As far as whether it can reason with clarity, humility and truth: that's the heart of it -- whether it can derive anything from logical exrapolation rather than just plausible 'next token'...

I refer to this as a stable cognitive frame and epistemic integrity. It's what separates "cognition" or "thinking" from mere pattern matching (and 'thinking' doesn't equal 'consciousness'). The fact is, cognitive science shows that human cognition is also based in pattern-matching, but guided by structure. Your Moonlit Murder example does show that with that structure, it can transparently weigh evidence and show calibration around its own limitations.

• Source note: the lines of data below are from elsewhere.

(** The loop over the imports after the first, for any function that
    behaves as the composed context builder does. *)
Lemma import_loop_effect
    (cb : Table -> ModuleRef -> loc -> World (Injector := Injector) ->
          outcome (loc * World (Injector := Injector) * Table))
    (modules : Table) (builtResult : loc) (builtResultIsModule : bool)
    (rest : list ModuleRef) :
  (forall modules1 module acc w out,
      cb modules1 module acc w = Returns out ->
      builder_effect modules1 module acc true w out) ->
  forall acc w modules1 out,
    first_import modules acc ->
    table_from modules modules1 ->
    foldM (fun (st : loc * World (Injector := Injector) * Table) module =>
             let '(acc, w, modules) := st in
             r ← cb modules module acc w;
             let '(result, w, modules) := r in
             st ← Object_assign w modules acc true (SourceModule result);
             let '(w, modules) := st in
             st ← Object_assign w modules acc true
                    (if builtResultIsModule
                     then SourceModule builtResult
                     else SourceObject builtResult);
             let '(w, modules) := st in
             Returns (acc, w, modules))
      rest (acc, w, modules1) = Returns out ->
    fst (fst out) = acc /\
    next (snd (fst out)) = next w /\
    injectors (snd (fst out)) = injectors w /\
    (exists mid, calls (snd (fst out)) = calls w ++ mid) /\
    (forall x, ~ first_import modules x ->
               objects (snd (fst out)) !! x = objects w !! x) /\
    (forall x, ~ first_import modules x -> snd out x = modules1 x) /\
    (forall x k, has_key (own_props w x) k = true ->
                 has_key (own_props (snd (fst out)) x) k = true) /\
    table_from modules (snd out) /\
    (forall x k, is_accessor k = true ->
                 has_key (own_props (snd (fst out)) x) k
                 = has_key (own_props w x) k).
Proof.
  intros Hcb.
  induction rest as [|module rest IH]; intros acc w modules1 out Hacc Hfrom
    Hloop.
  - injection Hloop as <-. simpl. repeat split; try done.
    exists []. by rewrite app_nil_r.
  - cbn [foldM] in Hloop.
    destruct (cb modules1 module acc w) as [[[result w1] modules2]| | |]
      eqn:Hcall; try done.
    rewrite bind_Returns in Hloop. cbn beta iota zeta in Hloop.
    destruct (Object_assign w1 modules2 acc true (SourceModule result))
      as [[w2 modules3]| | |] eqn:Ha1; try done.
    rewrite bind_Returns in Hloop. cbn beta iota zeta in Hloop.
    destruct (Object_assign w2 modules3 acc true
                (if builtResultIsModule then SourceModule builtResult
                 else SourceObject builtResult))
      as [[w3 modules4]| | |] eqn:Ha2; try done.
    rewrite !bind_Returns in Hloop. cbn beta iota zeta in Hloop.
    destruct (Hcb modules1 module acc w _ Hcall)
      as (_ & Hnext & Hinj & (first & rest' & mid & Himp & Hcalls)
          & Hframe & Htable & Hkeys & Hfrom2 & Hacc2).
    simpl in Hnext, Hinj, Hcalls, Hframe, Htable, Hkeys, Hfrom2, Hacc2.
    destruct (Object_assign_effect _ _ _ _ _ _ _ Ha1)
      as (Hn1 & Hi1 & Hc1 & Hf1 & Hk1 & Hacc1 & Ht1 & Hfr1).
    destruct (Object_assign_effect _ _ _ _ _ _ _ Ha2)
      as (Hn2 & Hi2 & Hc2 & Hf2 & Hk2 & Hacc3 & Ht2 & Hfr2).
    assert (Hfrom3 : table_from modules2 modules3).
    { intros m. destruct (Hfr1 m) as [->|[s ->]]; [by exists m|by exists s]. }
    assert (Hfrom4 : table_from modules3 modules4).
    { intros m. destruct (Hfr2 m) as [->|[s ->]]; [by exists m|by exists s]. }
    assert (Hfrom14 : table_from modules modules4).
    { eapply table_from_trans; [|exact Hfrom4].
      eapply table_from_trans; [|exact Hfrom3].
      eapply table_from_trans; [exact Hfrom|exact Hfrom2]. }
    destruct (IH acc w3 modules4 out Hacc Hfrom14 Hloop)
      as (Hfst & Hnext' & Hinj' & (mid' & Hcalls') & Hframe' & Htable'
          & Hkeys' & Hfrom' & Hacc').
    split; [done|]. split; [congruence|]. split; [congruence|].
    split; [|split; [|split; [|split; [|split]]]].
    + exists ((mid ++ [(module, VRef first)]) ++ mid').
      rewrite Hcalls', Hc2, Hc1, Hcalls. by rewrite !app_assoc.
    + intros x Hx. assert (Hne : x <> acc) by (by intros ->).
      rewrite (Hframe' x Hx), (Hf2 x Hne), (Hf1 x Hne).
      apply Hframe; [done|]. intros H. apply Hx.
      by apply (first_import_from modules modules1).
    + intros x Hx. assert (Hne : x <> acc) by (by intros ->).
      rewrite (Htable' x Hx), (Ht2 x Hne), (Ht1 x Hne).
      apply Htable. intros H. apply Hx.
      by apply (first_import_from modules modules1).
    + intros x k Hk. by apply Hkeys', Hk2, Hk1, Hkeys.
    + done.
    + intros x k Hk.
      rewrite (Hacc' x k Hk), (Hacc3 eq_refl x k Hk), (Hacc1 eq_refl x k Hk).
      by apply Hacc2.
Qed.

Lemma contextBuilder_effect modules fuel this request builtResult isModule
    inj w out :
  contextBuilder modules fuel this request builtResult isModule inj w
  = Returns out ->
  builder_effect modules this builtResult isModule w out.
Proof.
  revert modules this builtResult isModule w out.
  induction fuel as [|fuel IH];
    intros modules this builtResult isModule w out H; [done|].
  cbn [contextBuilder] in H.
  destruct (imports (modules this)) as [|first rest] eqn:Himp; [done|].
  match type of H with
  | (foldM ?F rest (first, w, modules) ≫= _) = _ =>
      destruct (foldM F rest (first, w, modules))
        as [[[acc w1] modules1]| | |] eqn:Hloop; try done
  end.
  rewrite bind_Returns in H. cbn beta iota zeta in H.
  match type of H with
  | (Object_assign ?w0 ?m0 ?t0 ?i0 ?s0 ≫= _) = _ =>
      destruct (Object_assign w0 m0 t0 i0 s0) as [[w2 modules2]| | |]
        eqn:Ha; try done
  end.
  rewrite bind_Returns in H. cbn beta iota zeta in H. injection H as <-.
  destruct (import_loop_effect
              (fun modules1 module acc w =>
                 contextBuilder modules1 fuel module request acc true inj w)
              modules builtResult isModule rest
              (fun modules1 module acc w out =>
                 IH modules1 module acc true w out)
              first w modules (acc, w1, modules1)
              (ex_intro _ this (ex_intro _ rest Himp))
              (table_from_refl modules) Hloop)
    as (Hacc & Hnext & Hinj & (mid & Hcalls) & Hframe & Htable & Hkeys
        & Hfrom & Haccs).
  simpl in Hacc, Hnext, Hinj, Hcalls, Hframe, Htable, Hkeys, Hfrom, Haccs.
  subst acc.
  destruct (Object_assign_effect _ _ _ _ _ _ _ Ha)
    as (Hn & Hi & Hc & Hf & Hk & Hacc & Ht & Hfr).
  simpl in Hn, Hi, Hc, Hf, Hk, Hacc.
  assert (Hsame : modules2 = modules1).
  { unfold Object_assign in Ha.
    destruct (assign_props _ _ _) in Ha; try done.
    rewrite bind_Returns in Ha. by injection Ha as _ <-. }
  subst modules2.
  unfold builder_effect. simpl.
  split; [done|]. split; [congruence|]. split; [congruence|].
  split; [|split; [|split; [|split; [|split]]]].
  - exists first, rest, mid. split; [done|].
    rewrite Hc. simpl. by rewrite Hcalls, app_assoc.
  - intros x Hx Hfirst. rewrite (Hf x Hx). simpl. by apply Hframe.
  - intros x Hx. by apply Htable.
  - intros x k Hk0. apply Hk.
    change (has_key (own_props w1 x) k = true). by apply Hkeys.
  - done.
  - intros His x k Hk0. rewrite (Hacc His x k Hk0).
    change (has_key (own_props w1 x) k = has_key (own_props w x) k).
    by apply Haccs.
Qed.
End ContextFacts.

There are actually some signs that this is starting to be regognized. Newer terms like Reasoning Boundary and tests like BigGSM to test that are starting to appear showing people are nibbling at the edges of getting this is necessary to continue progress on the tech.

David Au Yeung • Nov 19

Yes, mate. I’m just looking forward to AI becoming reliably reasoned, so it actually helps and frees us up to do higher‑value work.

Fortune Ginikachi • Nov 22

I was also surprised at the reasoning process of the AI; at first, I didn't even take into account the heavy wooden pestle for Sun Cheng. My initial thought was that Sun Cheng deals with herbs, so he would know his way around making poisons, and given the fact that the tea cup was shattered and the porcelain pot was still intact, it made me even more assured that it was poisoning, and the dull sound was a result of Xu Ren falling and hitting the floor. But to think that it was sleeping drugs and he was struck with the heavy wooden makes more sense, as that would even make a much louder- but duller noise that the neighbours would hear. Well done, much appreciated the read. Thank you.